Im ersten Teil werden allgemeine Informationen besprochen:

• Welche Vorteile hat die Integration
• Welche Voraussetzungen gibt es
• Empfehlungen WID/SQL, shared/dedicated, usw.
• Was muss ich beim Design berücksichtigen z.B. Anzahl SUP, an welchen Standorten benötige ich einen SUP, wie erfolgt die Lastverteilung, usw.
• Welche zusätzlichen Funktionen gibt es z.B. SCUP, 3rd Party Patch Management, usw.

Kapitel 8 – Abschnitt 2 – Installation

Nachdem wir mit den grundlegenden Informationen gerüstet sind, geht es an die Installation und Konfiguration. Wir werden gemeinsam die Voraussetzungen z.B. WSUS Server, Zertifikate, usw. installieren und im Anschluss die Software Update Point Rolle auf einem dedizierten Server bereitstellen und konfigurieren. Danach erfolgt die Kontrolle. Wir zeigen die relevanten Logs und welche Meldung unproblematisch sind und bei welchen man Korrekturen vornehmen muss.

In den Demos wird z.B. folgendes Vorgehen erläutert. 

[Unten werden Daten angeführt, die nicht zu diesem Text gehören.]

Lemma ext_sizeLimit now c : cache_ext c (evictChildrenBySizeLimit now c).
Proof. unfold evictChildrenBySizeLimit. repeat case_match; try done. apply ext_sizeLimit_loop. Qed.

Lemma ext_sweep now c : cache_ext c (sweep now c).
Proof. unfold sweep. etrans; [apply ext_sweepExpiredBuckets|apply ext_sizeLimit]. Qed.
End sweeps_ext.

(** Listing a folder keeps the invariant, whatever the fetcher does to it. *)
Section listing_ext.
Context {W : Type} `{Clock W}.
Implicit Types c : InodeCache.

Lemma ext_populate_one pid d s item : cache_ext s.1.1 (populate_one pid d s item).1.1.
Proof.
  destruct s as [[c ids] m]. unfold populate_one. cbn zeta.
  set (i := if bool_decide _ then _ else _). simpl.
  pose proof (alloc_spec c i) as [Hv Hd].
  assert (H1 : cache_ext c (inodes_Store (ID i) (nextLoc c) (alloc i c).2)).
  { etrans; [apply (ext_alloc c i)|]. pose proof (ext_Store _ _ Hv) as Hs. by rewrite Hd in Hs. }
  destruct d; simpl; [|exact H1]. etrans; [exact H1|apply ext_markDirty].
Qed.

Lemma ext_populate_loop pid d items s : cache_ext s.1.1 (foldl (populate_one pid d) s items).1.1.
Proof.
  revert s. induction items as [|it items IH]; intros s; simpl; [done|].
  etrans; [apply ext_populate_one|apply IH].
Qed.
(** An entry that still describes its folder: the latest generation of a
    cached, listed folder. *)
Definition current (c : InodeCache) (e : evictionEntry) : Prop :=
  ee_generation e = default 0 (evictionGeneration c !! ee_id e) ∧
  ∃ l, Get c (ee_id e) = Some l ∧ IsChildrenFetched (deref c l) = true.

(** What [popEvictableCandidate] did: stale entries are dropped; the least
    current entry is taken out if its folder is idle, and stays otherwise. *)
Definition popped (now : Time) (c : InodeCache) (r : option (string * spec_float)) (c' : InodeCache) :
    Prop :=
  ∃ h' stale, c' = set_evictionHeap h' c ∧ heap_num h' ∧ heap_ordered h' ∧
    Forall (λ e, ¬ current c e) stale ∧
    match r with
    | Some (id, score) => ∃ e l, ee_id e = id ∧ ee_score e = score ∧ current c e ∧
        Get c id = Some l ∧ sizeEvictable (Some (deref c l)) now = true ∧
        evictionHeap c ≡ₚ e :: h' ++ stale ∧
        (∀ y, y ∈ evictionHeap c → current c y → less y e = false)
    | None => evictionHeap c ≡ₚ h' ++ stale ∧
        (h' = [] ∨ ∃ e l, e ∈ h' ∧ current c e ∧ Get c (ee_id e) = Some l ∧
           sizeEvictable (Some (deref c l)) now = false ∧
           (∀ y, y ∈ evictionHeap c → current c y → less y e = false))
    end.

(** Dropping one stale entry first. *)
Lemma popped_stale now c e h r c' :
  evictionHeap c ≡ₚ e :: h → ¬ current c e →
  popped now (set_evictionHeap h c) r c' → popped now c r c'.
Proof.
  intros HP He (h'&st&->&Hn&Ho&Hst&Hr).
  exists h', (e :: st). split; [done|]. split; [done|]. split; [done|].
  split; [by constructor|].
  assert (Hmin : ∀ x : evictionEntry, (∀ y, y ∈ h → current c y → less y x = false) →
    ∀ y, y ∈ evictionHeap c → current c y → less y x = false).
  { intros x Hx y Hy Hc. rewrite HP in Hy. apply elem_of_cons in Hy as [->|]; [done|auto]. }
  destruct r as [[id s]|].
  - destruct Hr as (x&l&?&?&?&?&?&HPx&Hm). exists x, l. repeat (split; [done|]). split; [|by apply Hmin].
    rewrite HP. simpl in HPx. rewrite HPx. solve_Permutation || (rewrite !app_comm_cons; by rewrite Permutation_middle).
  - destruct Hr as [HPx Hr]. simpl in HPx. split.
    + rewrite HP, HPx. by rewrite Permutation_middle.
    + destruct Hr as [?|(x&l&?&?&?&?&Hm)]; [by left|]. right. exists x, l.
      repeat (split; [done|]). by apply Hmin.
Qed.
(** Old pointers keep their objects through the population loop. *)
Lemma populate_loop_old pid d items c ids m :
  cache_wf c →
  let s := foldl (populate_one pid d) (c, ids, m) items in
  (∀ l, valid c l → deref s.1.1 l = deref c l) ∧
  s.1.2 = ids ++ (item_ID <$> items) ∧ cachedFolders s.1.1 = cachedFolders c ∧
  baseTTL s.1.1 = baseTTL c ∧ evictions s.1.1 = evictions c.
Proof.
  revert c ids m. induction items as [|it items IH]; intros c ids m Hwf; cbn zeta.
  { simpl. by rewrite app_nil_r. }
  cbn [foldl]. set (s1 := populate_one pid d (c, ids, m) it).
  assert (Hs1 : s1 = (s1.1.1, ids ++ [item_ID it], s1.2)).
  { unfold s1, populate_one. cbn zeta. fold (child_inode pid it).
    destruct d; simpl; by rewrite child_inode_ID. }
  assert (Hext : cache_ext c s1.1.1) by apply (ext_populate_one pid d (c, ids, m) it).
  assert (Hold : ∀ l, valid c l → deref s1.1.1 l = deref c l).
  { intros l Hl. rewrite <- (deref_alloc_old c (child_inode pid it) l Hwf Hl).
    unfold s1, populate_one. cbn zeta. fold (child_inode pid it). by destruct d. }
  rewrite Hs1. destruct (IH s1.1.1 (ids ++ [item_ID it]) s1.2) as (H1&H2&H3&H4&H5); [by apply Hext|].
  split; [|split; [|split; [|split]]].
  - intros l Hl. rewrite H1; [by apply Hold|by apply Hext].
  - rewrite H2, <- app_assoc. done.
  - rewrite H3. unfold s1, populate_one. cbn zeta. by destruct d.
  - rewrite H4. unfold s1, populate_one. cbn zeta. by destruct d.
  - rewrite H5. unfold s1, populate_one. cbn zeta. by destruct d.
Qed.
(** C14: an incremental serialization loses no mark: whichever batches fail, each
    dirty ID is dirty again, or its entry on disk is what its state in memory asks
    for: gone when it is not cached any more, left as it was when its inode is an
    orphan (without a list and a parent, which the cache never saves, even when an
    older entry is there), and else the JSON text of its inode. Each deleted ID is
    either gone from disk or marked deleted again; the other keys of the bucket are
    untouched, and a success leaves nothing marked. *)
Theorem SerializeDirty_no_loss {D} `{BoltLaws D} `{TimeText} `{JsonLen} d c :
  dirty c ## deleted c →
  ∃ r d' c', SerializeDirty_db (D := D) (d, c) = (r, (d', c')) ∧
    (∀ id, id ∈ dirty c → dirty_done c d d' id ∨ id ∈ dirty c') ∧
    (∀ id, id ∈ deleted c → bolt_get d' boltBucketMetadata id = None ∨ id ∈ deleted c') ∧
    (∀ id, id ∉ dirty c ∪ deleted c →
       bolt_get d' boltBucketMetadata id = bolt_get d boltBucketMetadata id) ∧
    (r = inr tt → dirty c' = ∅ ∧ deleted c' = ∅).
Proof.
  intros Hdis. unfold SerializeDirty_db, se_bind, se_get, se_modify. cbn [fst snd].
  set (c0 := set_deleted ∅ (set_dirty ∅ c)).
  destruct (bool_decide (dirty c = ∅) && bool_decide (deleted c = ∅)) eqn:Ee.
  { apply andb_prop in Ee as [E1%bool_decide_eq_true E2%bool_decide_eq_true].
    exists (inr tt), d, c0. split; [done|]. rewrite E1, E2.
    split; [intros id Hid; by apply elem_of_empty in Hid|].
    split; [intros id Hid; by apply elem_of_empty in Hid|]. done. }
  assert (Hcat : ∀ s : gset string, concat (batches serializeDirtyBatchSize (sortedKeys s)) ≡ₚ elements s).
  { intros s. rewrite batches_concat by (unfold serializeDirtyBatchSize; lia). apply sortedKeys_perm. }
  destruct (run_batches_spec c dirty_one (dirty_written c) markDirty dirty None
    (batches serializeDirtyBatchSize (sortedKeys (dirty c))) d c0)
    as (e1&d1&c1&Er1&Hst1&Hk1&_&Hd1&Hn1&_); [apply dirty_one_ok|done|..].
  { rewrite Hcat. apply NoDup_elements. }
  { done. }
  { done. }
  { done. }
  { intros. by apply elem_of_union_r. }
  assert (Hspare : ∀ id l, Get c id = Some l → orphan (deref c l) →
    bolt_get d1 boltBucketMetadata id = bolt_get d boltBucketMetadata id).
  { intros id l Hl Ho. pose proof (spares_batches c id l Hl Ho (batches serializeDirtyBatchSize (sortedKeys (dirty c))) None (d, c0)
      ltac:(done)) as [_ Hs]. by rewrite Er1 in Hs. }
  rewrite Er1.
  destruct (run_batches_spec c (bucket_Delete boltBucketMetadata)
    (λ d id, bolt_get d boltBucketMetadata id = None) markDeleted deleted e1
    (batches serializeDirtyBatchSize (sortedKeys (deleted c))) d1 c1)
    as (e2&d2&c2&->&Hst2&Hk2&_&Hd2&Hn2&Hkp); [apply delete_one_ok|done|..].
  { rewrite Hcat. apply NoDup_elements. }
  { done. }
  { done. }
  { done. }
  { intros. apply elem_of_difference. split; [done|by apply not_elem_of_singleton]. }
  assert (Hkeep : ∀ id, id ∉ deleted c → id ∈ dirty c1 → id ∈ dirty c2).
  { intros id Hid. apply Hkp. by rewrite Hcat, elem_of_elements. }
  exists (match e2 with Some e => inl e | None => inr tt end), d2, c2.
  split; [by destruct e2|]. split; [|split; [|split]].
  - intros id Hid. assert (Hnd : id ∉ deleted c) by (intros ?; by apply (Hdis id)).
    destruct (Hd1 id) as [HP|HP]; [by rewrite Hcat, elem_of_elements| |right; by apply Hkeep].
    left. assert (Hsame : bolt_get d2 boltBucketMetadata id = bolt_get d1 boltBucketMetadata id)
      by (apply Hk2; by rewrite Hcat, elem_of_elements).
    unfold dirty_done. unfold dirty_written in HP. destruct (Get c id) as [l|] eqn:Hl; [|congruence].
    destruct (decide (orphan (deref c l))) as [Ho|Ho]; [rewrite Hsame; by apply (Hspare id l)|rewrite Hsame; by apply HP].
  - intros id Hid. apply Hd2. by rewrite Hcat, elem_of_elements.
  - intros id [Hn1' Hn2']%not_elem_of_union. rewrite Hk2, Hk1; [done|..]; by rewrite Hcat, elem_of_elements.
  - destruct e2; [done|]. intros _. destruct (Hn2 eq_refl) as (->&->&->).
    by destruct (Hn1 eq_refl) as (_&->&->).
Qed.
(** [Size]: 0 when the file does not exist. *)
Definition Size (id : string) (c : ContentCache) : Z * ContentCache :=
  let by_path c := match syscall (os_Stat (contentPath c id)) c with
                   | (inl _, c) => (0, c)
                   | (inr info, c) => (fi_Size info, c)
                   end in
  match fds c !! id with
  | Some fd => match syscall (file_Stat fd) c with
               | (inr info, c) => (fi_Size info, c)
               | (inl _, c) => by_path c
               end
  | None => by_path c
  end.

Definition Delete (id : string) : CC unit :=
  unless_closed (λ c,
    let '(prevSize, c) := Size id c in
    let '(_, c) := closeLocked id c in
    let path := contentPath c id in
    let accounted := (λ l, ev_size (deref_entry l (evictionHeap c))) <$> evictEntries c !! path in
    let '(r, c) := syscall (os_Remove path) c in
    match r, accounted with
    | inr _, _ =>
        let removedSize := default prevSize accounted in
        (inr tt, addTotal (- removedSize) (forgetEvictionEntryLocked path c))
    | inl err, Some size =>
        if os_IsNotExist err then (inl err, addTotal (- size) (forgetEvictionEntryLocked path c))
        else (inl err, c)
    | inl err, None => (inl err, c)
    end).

Definition HasContent (id : string) (c : ContentCache) : bool * ContentCache :=
  if IsOpen c id then (true, c)
  else match syscall (os_Stat (contentPath c id)) c with
       | (inl _, c) => (false, c)
       | (inr _, c) => (true, c)
       end.

(** [WriteAt]: the bytes written and the error. *)
Definition WriteAt (id : string) (data : list Z) (off : Z) (c : ContentCache) : (Z * option error) * ContentCache :=
  if closed c then ((0, Some ErrCacheClosed), c) else
  let '(prevSize, c) := Size id c in
  match Open id c with
  | (inl e, c) => ((0, Some e), c)
  | (inr fd, c) =>
      let '(n, err, d) := file_WriteAt fd data off (disk c) in
      let c := set_disk d c in
      let n := Z.of_nat n in
      match err with
      | Some e => ((n, Some e), c)
      | None =>
          match trackFileLocked id c with
          | (inl e, c) => ((n, Some e), c)
          | (inr _, c) => ((n, None), if prevSize <? i64 (off + n) then maybeEvict c else c)
          end
      end
  end.

(** [ReadAll]: [None] is nil. *)
Definition ReadAll (id : string) (c : ContentCache) : option (list Z) * ContentCache :=
  match (let* fd := Open id in
         let* _ := syscall (file_Seek fd 0) in
         syscall (file_ReadAll fd)) c with
  | (inl _, c) => (None, c)
  | (inr data, c) => (Some data, c)
  end.

Definition snapshotsDir (c : ContentCache) : string := filepath_Join (directory c) "snapshots".

(** The copy of [Snapshot], from its creation on: a failed copy or close
    removes the file, an empty one leaves none. *)
Definition snapshot_copy (fd tmp : nat) (path : string) : CC (string * Z) := λ c,
  let '(data, c) := syscall (file_ReadAll fd) c in
  let '(n, copyErr, d) := match data with
    | inl e => (0, Some e, disk c)
    | inr data => file_CopyFrom tmp [data] None 0 (disk c)
    end in
  let '(closeR, c) := syscall (file_Close tmp) (set_disk d c) in
  let remove c := (syscall (os_Remove path) c).2 in
  match copyErr, closeR with
  | Some e, _ => (inl e, remove c)
  | None, inl e => (inl e, remove c)
  | None, inr _ => if n =? 0 then (inr ("", 0), remove c) else (inr (path, n), c)
  end.

Definition Snapshot (id : string) : CC (string * Z) := λ c,
  let '(has, c) := HasContent id c in
  if negb has then (inl os_ErrNotExist, c) else
  (let* fd := Open id in
   let* _ := syscall (file_Seek fd 0) in
   let* _ := syscall (os_MkdirAll (snapshotsDir c)) in
   let* t := syscall (os_CreateTemp (snapshotsDir c) "snapshot-") in
   snapshot_copy fd t.1 t.2) c.

(** [SumQuickXorHash]: [None] is [("", false)]. *)
Definition SumQuickXorHash (id : string) (c : ContentCache) : option string * ContentCache :=
  let '(has, c) := HasContent id c in
  if negb has then (None, c) else
  match (let* fd := Open id in
         let* _ := syscall (file_Seek fd 0) in
         syscall (file_ReadAll fd)) c with
  | (inl _, c) => (None, c)
  | (inr data, c) => (Some (base64_EncodeToString (hash_Sum (Write New data) [])), c)
  end.

Definition SetMaxSize (maxBytes : Z) (c : ContentCache) : ContentCache := set_maxSize maxBytes c.
Definition TotalSize (c : ContentCache) : Z := totalSize c.

Definition usage_one (entry : DirEntry) (tc : Z * ContentCache) : Z * ContentCache :=
  let '(total, c) := tc in
  if de_IsDir entry then (total, c) else
  match syscall (os_Stat (filepath_Join (directory c) (de_Name entry))) c with
  | (inl _, c) => (total, c)
  | (inr info, c) => (i64 (total + fi_Size info), c)
  end.
Definition TotalDiskUsage (c : ContentCache) : Z * ContentCache :=
  match syscall (os_ReadDir (directory c)) c with
  | (inl _, c) => (totalSize c, c)
  | (inr entries, c) => foldl (λ tc e, usage_one e tc) (0, c) entries
  end.
Lemma wf_CloseAll c : cc_wf c → cc_wf (CloseAll c).
Proof.
  intros Hc. unfold CloseAll. assert (H0 : cc_wf (set_closed true c)) by (by apply (cc_wf_same c)).
  revert H0. generalize (set_closed true c). intros c0.
  generalize (map_to_list (fds c0)). intros kvs. revert c0.
  induction kvs as [|kv kvs IH]; intros c0 H0; [done|]. simpl. apply IH. unfold close_one.
  destruct (syscall (file_Sync kv.2) c0) as [? c1] eqn:E1. destruct (syscall (file_Close kv.2) c1) as [? c2] eqn:E2.
  apply wf_set_fds. eapply wf_syscall; [exact E2|]. by eapply wf_syscall.
Qed.

(** A step of the cache: an operation, the eviction goroutine, or anything
    that happens to the disk outside of it (writes through an open descriptor,
    time passing, faults to come). *)
Inductive content_step : ContentCache → ContentCache → Prop :=
  | step_Open id c : content_step c (Open id c).2
  | step_Insert id content c : content_step c (Insert id content c).2
  | step_InsertStream id chunks err c : content_step c (InsertStream id chunks err c).2
  | step_Close id c : content_step c (Close id c)
  | step_Delete id c : delete_indexed id c → content_step c (Delete id c).2
  | step_WriteAt id data off c : content_step c (WriteAt id data off c).2
  | step_ReadAll id c : content_step c (ReadAll id c).2
  | step_Snapshot id c : content_step c (Snapshot id c).2
  | step_SumQuickXorHash id c : content_step c (SumQuickXorHash id c).2
  | step_HasContent id c : content_step c (HasContent id c).2
  | step_Size id c : content_step c (Size id c).2
  | step_SetMaxSize n c : content_step c (SetMaxSize n c)
  | step_ForceEvict c : content_step c (ForceEvict c)
  | step_evict_goroutine c : evicting c = true → content_step c (evict_goroutine c)
  | step_CloseAll c : content_step c (CloseAll c)
  | step_disk d c : content_step c (set_disk d c).

Lemma wf_SetMaxSize n c : cc_wf c → cc_wf (SetMaxSize n c).
Proof. by apply cc_wf_same. Qed.

Lemma content_step_wf c c' : cc_wf c → content_step c c' → cc_wf c'.
Proof.
  intros Hc Hs. destruct Hs.
  - by apply keeps_Open.
  - by apply keeps_Insert.
  - by apply keeps_InsertStream.
  - by apply wf_Close.
  - by apply wf_Delete.
  - by apply keeps_WriteAt.
  - by apply keeps_ReadAll.
  - by apply keeps_Snapshot.
  - by apply keeps_SumQuickXorHash.
  - by apply keeps_HasContent.
  - by apply keeps_Size.
  - by apply (cc_wf_same c).
  - by apply wf_evictBySize.
  - by apply (cc_wf_same (evictBySize c)), wf_evictBySize.
  - by apply wf_CloseAll.
  - by apply wf_set_disk.
Qed.

(** C11: in every state the content cache reaches, whatever the disk does, the
    eviction index holds one entry per indexed path, each knowing its position
    in a well-ordered heap, and [totalSize] is the sum of the entries' sizes.
    Deletions are of indexed (or missing) files. *)
Theorem content_accounting dir d c0 d' c :
  listing_distinct dir (os_MkdirAll dir d).2 → NewContentCache dir d = (inr c0, d') →
  rtc content_step c0 c → cc_wf c.
Proof.
  intros Hd Hn. apply rtc_invariant; [apply content_step_wf|by eapply wf_NewContentCache].
Qed.

Lemma example_listing : listing_distinct "/c" (os_MkdirAll "/c" example_disk).2.
Proof.
  intros entries d'. vm_compute. intros [= <- _]. repeat constructor; vm_compute; 
    (intros H; repeat (apply elem_of_cons in H as [H|H]; [discriminate|]); by apply elem_of_nil in H).
Qed.

Lemma example_content_wf : cc_wf example_content.
Proof.
  unfold example_content. destruct (NewContentCache "/c" example_disk) as [[e|c] d] eqn:E.
  { by vm_compute in E. }
  apply wf_SetMaxSize, keeps_Open. by eapply wf_NewContentCache; [apply example_listing|].
Qed.

Lemma evictBySize_spec_witness :
  cc_wf (evictBySize example_content) ∧
  (totalSize (evictBySize example_content) ≤ maxSize example_content ∨
     ∀ l e, (l, e) ∈ elems (evictionHeap (evictBySize example_content)) → protected example_content e).
Proof.
  destruct (evictBySize_spec example_content example_content_wf) as (H1 & _ & H2 & _);
    [vm_compute; reflexivity|].
  split; [exact H1|]. apply H2. vm_compute. reflexivity.
Defined.

Lemma content_accounting_witness :
  ∃ c0 d', NewContentCache "/c" example_disk = (inr c0, d') ∧
    cc_wf (Delete "b" (WriteAt "a" [1; 2; 3] 8 (SetMaxSize 15 c0)).2).2.
Proof.
  destruct (NewContentCache "/c" example_disk) as [[e|c0] d'] eqn:E; [vm_compute in E; discriminate|].
  exists c0, d'. split; [reflexivity|].
  apply (content_accounting "/c" example_disk c0 d'); [apply example_listing|exact E|].
  eapply rtc_l; [apply (step_SetMaxSize 15)|]. eapply rtc_l; [apply (step_WriteAt "a" [1; 2; 3] 8)|].
  eapply rtc_once, step_Delete. vm_compute in E. injection E as <- _. left. vm_compute. eexists. reflexivity.
Defined.

(** A file the index missed (its [Info] failed at startup) is not counted, yet
    its size is subtracted when it is deleted: the total drifts below the sum. *)
Example delete_unindexed_drifts :
  ∃ c, (NewContentCache "/c" (set_d_faults [None; None; Some (mkFault EIO 0)] example_disk)).1 = inr c ∧
    totalSize c = 20 ∧ totalSize (Delete "a" c).2 = 10 ∧
    sizes (elems (evictionHeap (Delete "a" c).2)) = 20.
Proof. eexists. split; [vm_compute; reflexivity|]. split_and!; vm_compute; reflexivity. Qed.

(** ** What reads see *)

Definition fd_data (fd : nat) (d : Disk) : option (list Z) := (λ x, fo_data x.2) <$> fd_file fd d.

(** The contents of [id]: through its open descriptor, else by its path. *)
Definition content_of (id : string) (c : ContentCache) : list Z :=
  default [] (match fds c !! id with
  | Some fd => fd_data fd (disk c)
  | None => d_names (disk c) !! contentPath c id ≫= λ o, fo_data <$> d_objs (disk c) !! o
  end).

(** A disk without faults to come, whose names and descriptors lead to
    objects; new objects are numbered above them. *)
Record disk_ok (d : Disk) : Prop := {
  do_faults : d_faults d = [];
  do_names p o : d_names d !! p = Some o → is_Some (d_objs d !! o);
  do_fds fd f : d_fds d !! fd = Some f → is_Some (d_objs d !! fd_obj f);
  do_next o : is_Some (d_objs d !! o) → (o < d_next d)%nat;
  do_fdnext fd : is_Some (d_fds d !! fd) → (fd < d_next d)%nat;
}.
Definition content_ok (c : ContentCache) : Prop :=
  closed c = false ∧ disk_ok (disk c) ∧ ∀ id fd, fds c !! id = Some fd → is_Some (d_fds (disk c) !! fd).

Lemma sys_ok {A} op path (m : Disk → (error + A) * Disk) d : d_faults d = [] → sys op path m d = m d.
Proof. unfold sys. by intros ->. Qed.

Lemma with_fd_ok {A} op fd (m : FileDesc → FileObj → Disk → (error + A) * Disk) d f o :
  d_faults d = [] → fd_file fd d = Some (f, o) → with_fd op fd m d = m f o d.
Proof. intros Hf E. unfold with_fd. rewrite E, sys_ok by done. by rewrite E. Qed.

Lemma fd_data_file fd d data : fd_data fd d = Some data → ∃ f o, fd_file fd d = Some (f, o) ∧ fo_data o = data.
Proof. unfold fd_data. intros H. apply fmap_Some in H as ([f o] & E & ->). eauto. Qed.

Lemma fd_file_open o d f : d_objs d !! o = Some f → fd_file (open_obj o d).1 (open_obj o d).2 = Some (mkFileDesc o 0, f).
Proof. intros Ho. unfold fd_file. simpl. rewrite lookup_insert_eq. simpl. by rewrite Ho. Qed.

(** Opening gives a descriptor on the contents. *)
Lemma Open_content id c fd c' :
  content_ok c → Open id c = (inr fd, c') →
  fds c' !! id = Some fd ∧ fd_data fd (disk c') = Some (content_of id c) ∧
  d_faults (disk c') = [] ∧ closed c' = false ∧ directory c' = directory c.
Proof.
  intros (Hcl & Hok & Hfds). unfold Open, content_of. destruct (fds c !! id) as [fd0|] eqn:Ef.
  { intros [= <- <-]. split; [done|]. split; [|by split_and!; [apply Hok|..]].
    destruct (Hfds _ _ Ef) as [f Hf]. destruct (do_fds _ Hok _ _ Hf) as [o Ho].
    unfold fd_data, fd_file. rewrite Hf. simpl. by rewrite Ho. }
  unfold syscall at 1, os_OpenFile. rewrite sys_ok by apply Hok.
  destruct (decide (contentPath c id ∈ d_dirs (disk c))); [done|].
  assert (Hgo : ∀ d fd0, d_faults d = [] → fd_data fd0 d = Some (default [] (d_names (disk c) !! contentPath c id ≫= λ o, fo_data <$> d_objs (disk c) !! o)) →
    (match trackOpenFileLocked id (contentPath c id) fd0 (set_fds (<[id := fd0]> (fds c)) (set_disk d c)) with
     | (inr _, c) => (inr fd0, c)
     | (inl e, c) => let c := set_fds (delete id (fds c)) c in let '(_, c) := syscall (file_Close fd0) c in (inl e, c)
     end) = (inr fd, c') →
    fds c' !! id = Some fd ∧ fd_data fd (disk c') = Some (default [] (d_names (disk c) !! contentPath c id ≫= λ o, fo_data <$> d_objs (disk c) !! o)) ∧
    d_faults (disk c') = [] ∧ closed c' = false ∧ directory c' = directory c).
  { intros d fd0 Hf Hd. unfold trackOpenFileLocked. cbn [evictEntries set_fds set_disk].
    destruct (evictEntries c !! contentPath c id).
    - intros [= <- <-]. cbn. rewrite lookup_insert_eq. by split_and!.
    - unfold se_bind, syscall at 1. cbn [disk set_fds set_disk].
      destruct (fd_data_file _ _ _ Hd) as (f & o & Ho & _).
      unfold file_Stat. rewrite (with_fd_ok _ _ _ _ _ _ Hf Ho). intros [= <- <-].
      unfold trackFileInfoLocked. cbn [evictEntries set_fds set_disk].
      case_match; cbn; rewrite lookup_insert_eq; by split_and!. }
  destruct (d_names (disk c) !! contentPath c id) as [o|] eqn:En.
  - destruct (do_names _ Hok _ _ En) as [f Hf]. pose proof (fd_file_open o (disk c) f Hf) as Hfd.
    destruct (open_obj o (disk c)) as [fd0 d] eqn:Eo. intros E.
    apply (Hgo d fd0); [injection Eo as _ <-; apply Hok| |exact E].
    simpl in Hfd. unfold fd_data. rewrite Hfd. simpl. by rewrite Hf.
  - destruct (decide (path_Dir (contentPath c id) ∈ d_dirs (disk c))); [|done].
    destruct (create_obj (contentPath c id) (disk c)) as [o d] eqn:Ec.
    assert (Hf : d_objs d !! o = Some (mkFileObj [] (d_now (disk c)))).
    { injection Ec as <- <-. cbn. apply lookup_insert_eq. }
    pose proof (fd_file_open o d _ Hf) as Hfd. destruct (open_obj o d) as [fd0 d'] eqn:Eo. intros E.
    apply (Hgo d' fd0); [injection Eo as _ <-; injection Ec as _ <-; apply Hok| |exact E].
    simpl in Hfd. unfold fd_data. by rewrite Hfd.
Qed.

In dieser Übung werden, für eine sichere SSL-Verbindung mit dem Software Update Point, folgenden Konfigurationen durchgeführt:

1. Der WSUS-Webseite wird ein Webserver Zertifikat zugeordnet
2. Die virtuellen IIS Webseiten werden auf „SSL erforderlich“ konfiguriert
3. Der WSUS Server wird für die SSL Nutzung aktiviert, dazu ist folgender Befehl nötig WSUSUtil.exe configuressl <Vollständiger Domänen Name des SUP>
4. Die Clients müssen dem IIS Webserver Zertifikat vertrauen (Bereitstellung Root CA)
5. Konfiguration der SUP Rolle „Require SSL communications to the WSUS Server“
6. Alle Software Update Point in untergeordneten Sites müssen ebenfalls auf SSL umgestellt werden

Natürlich werden immer alle Optionen und Konfigurationen ausführlich erklärt. Hier zwei Beispiele:

• Disable deadline randomization
  Der Zeitpunkt für die Installation wir zu einem zufälligen Zeitpunkt in einem zwei Stunden Zeitfenster nach der Deadline ausgeführt. Wird die Option aktiviert führt Configuration Manager keine Streuung innerhalb des Zeitfensters durch und alle zugewiesenen Clients installieren die Updates zum gleichen Zeitpunkt (keine Lastverteilung). Standard ist No
• Grace period for enforcement after deployment deadline (hours)
  Beim Erreichen einer Deadline, kann dem Computer ein Aufschub von 0 bis 120 Stunden gewährt werden (Soft-Deadline). Dies ermöglicht dem Anwender einen günstigen Zeitpunkt für die Installation zu wählen. Diese Option ist besonders hilfreich, wenn keine Wartungsfenster genutzt werden oder der Computer lange Zeit offline war. Diese Einstellung kann auch mit “Delay enforcement of this deployment according to user preferences” kombiniert werden. Standard ist 0

Zu allen Optionen und Konfiguration geben wir natürlich unsere Best-Practice Empfehlung z.B. Das automatische Windows Update sollte bei Computer, die mit Configuration Manager verwaltet werden, deaktiviert werden. Dies kann durch die folgenden Gruppenrichtlinie erfolgen:
Computer Configuration/Policies/Administrative Templates/Windows Components/Windows Update/ Configure Automatic Updates = Disabled

Diese Einstellung verhindert, dass der Windows Update Agent erforderliche Neustarts erkennt und dem Anwender zusätzliche Benachrichtigungen anzeigt oder den Computer neu startet. Zusätzlich wird der Windows Update Agent daran gehindert, selbst nach Updates zu suchen. Andere Windows Update Funktionen wie z.B. Windows Update Agent deaktivieren, usw. dürfen nicht konfiguriert werden, da sie die Configuration Manager Integration verhindern.

Kapitel 8 – Abschnitt 3 – Prozess

Im vorletzten Abschnitt beschäftigen wir uns mit den internen ConfigMgr Prozessen (behind the scenes) also genau dass, was man auf den ersten Blick nicht sehen kann, aber unbedingt bei der Fehlersuche wissen muss.